“L’informazione deve assumersi l’impegno e la responsabilità di rivolgersi all’opinione pubblica non solo per quello che racconta, ma come lo racconta”. Lo dice Franco Elisei, presidente dell’Ordine dei giornalisti delle Marche, che è intervenuto come rappresentante del Consiglio nazionale dell’Ordine dei giornalisti alla presentazione, a Roma, del documento dell’Autorità garante per l’infanzia e l’adolescenza “L’inclusione e la partecipazione delle nuove generazioni di origine immigrata”.
“Non si può prescindere dalla percezione o convinzione che si crea nell’opinione pubblica nei confronti del fenomeno migratorio – il pensiero del giornalista – e in questo senso l’informazione può dare una mani fondamentale al processo di inclusione e partecipazione attraverso le Carte deontologiche (Carta di Treviso, Codice deontologico, Carta di Roma, Testo unico dei doveri)”.
Il decalogo del giornalista
Elisei ha offerto un decalogo che il giornalista dovrebbe adoperare nel trattare il fenomeno migratorio.
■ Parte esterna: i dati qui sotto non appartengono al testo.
(** [bytes_pushed] and [bytes_popped] never decrease. *)
Theorem counters_monotone o s :
  bytes_pushed s <= bytes_pushed (step o s) /\ bytes_popped s <= bytes_popped (step o s).
Proof.
  unfold bytes_pushed, bytes_popped.
  destruct o as [d|n| |]; simpl; unfold push, pop; simpl;
    [destruct (_ || _ || _); simpl; lia | destruct (pop_loop _ _ _); simpl; lia | lia | lia].
Qed.

(** (C31) Error flag and the writer: the spec says that once the error flag
    is set, [push] becomes a no-op; [Writer::push] does not read the flag,
    so pushing into an errored stream stores exactly what it stores in
    the same stream without the error, and keeps the flag set. *)
Theorem push_ignores_error data s :
  push data (set_error s) = set_error (push data s).
Proof.
  unfold push, set_error, available_capacity, is_closed. cbn.
  destruct (_ || _ || _); reflexivity.
Qed.

(** Scenario 1 of the spec: a stream of capacity 2 keeps "ca" of "cat";
    after [pop 2], "dog" is cut to "do". *)
Example capacity_clip :
  let s1 := push (bstr "cat") (create 2) in
  contents s1 = bstr "ca" /\ bytes_pushed s1 = 2 /\
  contents (push (bstr "dog") (pop 2 s1)) = bstr "do".
Proof. vm_compute. auto. Qed.

(** Witness of [run_refines]: push "cat" into capacity 2, pop 2, push
    "dog". *)
Lemma run_refines_witness :
  let os := [StreamSpec.Push (bstr "cat"); StreamSpec.Pop 2; StreamSpec.Push (bstr "dog")] in
  inv (create 2) /\ StreamSpec.run os (absr (create 2)) = Some (absr (run os (create 2))) /\
  absr (run os (create 2)) = absr (run os (create 2)) /\ inv (run os (create 2)).
Proof.
  cbv zeta. split; [apply inv_create|]. split; [vm_compute; reflexivity|].
  apply run_refines; [apply inv_create|vm_compute; reflexivity].
Defined.

(** Witness of [buffered_bounds] on the same calls. *)
Lemma buffered_bounds_witness :
  let os := [StreamSpec.Push (bstr "cat"); StreamSpec.Pop 2; StreamSpec.Push (bstr "dog")] in
  legal os (create 2) = true /\
  bytes_buffered (run os (create 2)) = bytes_pushed (run os (create 2)) - bytes_popped (run os (create 2))
  /\ bytes_buffered (run os (create 2)) <= 2.
Proof. cbv zeta. split; [vm_compute; reflexivity|]. apply buffered_bounds. vm_compute. reflexivity. Defined.

End ByteStreamFacts.

(** ** The writer interface

    What the reassembler uses of its output stream ([output_.writer()] in
    reassembler.cc): the closed flag, the available capacity, the count of
    bytes pushed, [push] and [close], and, for the statements, the bytes
    pushed and not yet read.  [writer_ok] is the writer's well-formedness. *)
Class Writer (W : Type) := {
  writer_is_closed : W -> bool;
  writer_available_capacity : W -> nat;
  writer_bytes_pushed : W -> nat;
  writer_push : bytes -> W -> W;
  writer_close : W -> W;
  writer_buffer : W -> bytes;
  writer_ok : W -> Prop
}.

(** The part of [data] that a push accepts. *)
Definition accepted {W} `{Writer W} (data : bytes) (w : W) : bytes :=
  if writer_is_closed w then [] else firstn (writer_available_capacity w) data.

Lemma accepted_all {W} `{Writer W} (d : bytes) (w : W) :
  writer_is_closed w = false -> length d <= writer_available_capacity w -> accepted d w = d.
Proof. intros Hc Hl. unfold accepted. rewrite Hc. apply firstn_all2. exact Hl. Qed.

(** The laws of a writer: [push] appends what fits, [close] only sets
    the flag; both keep the writer well formed. *)
Class WriterLaws (W : Type) `{Writer W} := {
  push_ok : forall d w, writer_ok w -> writer_ok (writer_push d w);
  close_ok : forall w, writer_ok w -> writer_ok (writer_close w);
  push_bytes_pushed : forall d w, writer_ok w ->
    writer_bytes_pushed (writer_push d w) = writer_bytes_pushed w + length (accepted d w);
  push_available : forall d w, writer_ok w ->
    writer_available_capacity (writer_push d w) = writer_available_capacity w - length (accepted d w);
  push_is_closed : forall d w, writer_is_closed (writer_push d w) = writer_is_closed w;
  push_buffer : forall d w, writer_ok w ->
    writer_buffer (writer_push d w) = writer_buffer w ++ accepted d w;
  close_is_closed : forall w, writer_is_closed (writer_close w) = true;
  close_bytes_pushed : forall w, writer_bytes_pushed (writer_close w) = writer_bytes_pushed w;
  close_available : forall w,
    writer_available_capacity (writer_close w) = writer_available_capacity w;
  close_buffer : forall w, writer_buffer (writer_close w) = writer_buffer w
}.

#[export] Instance byte_stream_writer : Writer ByteStream.t := {
  writer_is_closed := ByteStream.is_closed;
  writer_available_capacity := ByteStream.available_capacity;
  writer_bytes_pushed := ByteStream.bytes_pushed;
  writer_push := ByteStream.push;
  writer_close := ByteStream.close;
  writer_buffer := ByteStream.contents;
  writer_ok := ByteStream.inv
}.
Innanzitutto, “attenzione a linguaggi appropriati e all’uso di parole giuste per raccontare in modo corretto” le migrazioni. In secondo luogo, “evitare stereotipi, semplificazioni affrettate e luoghi comuni”:
“La paura della diversità – osserva – porta ad atteggiamenti razzisti, facendo crescere la percezione di minaccia e non di fenomeno sociale”. Un invito, poi, a dare “spazio alle storie” e, in particolare, “alle buone notizie, alle integrazioni già riuscite”. Si deve “informare usando la bussola della correttezza”, “evitare il sensazionalismo e la spettacolarizzazione”, fare “attenzione a un uso corretto delle immagini”, che hanno “un impatto ancora più forte delle parole, basti pensare alle immagini degli sbarchi dei migranti”.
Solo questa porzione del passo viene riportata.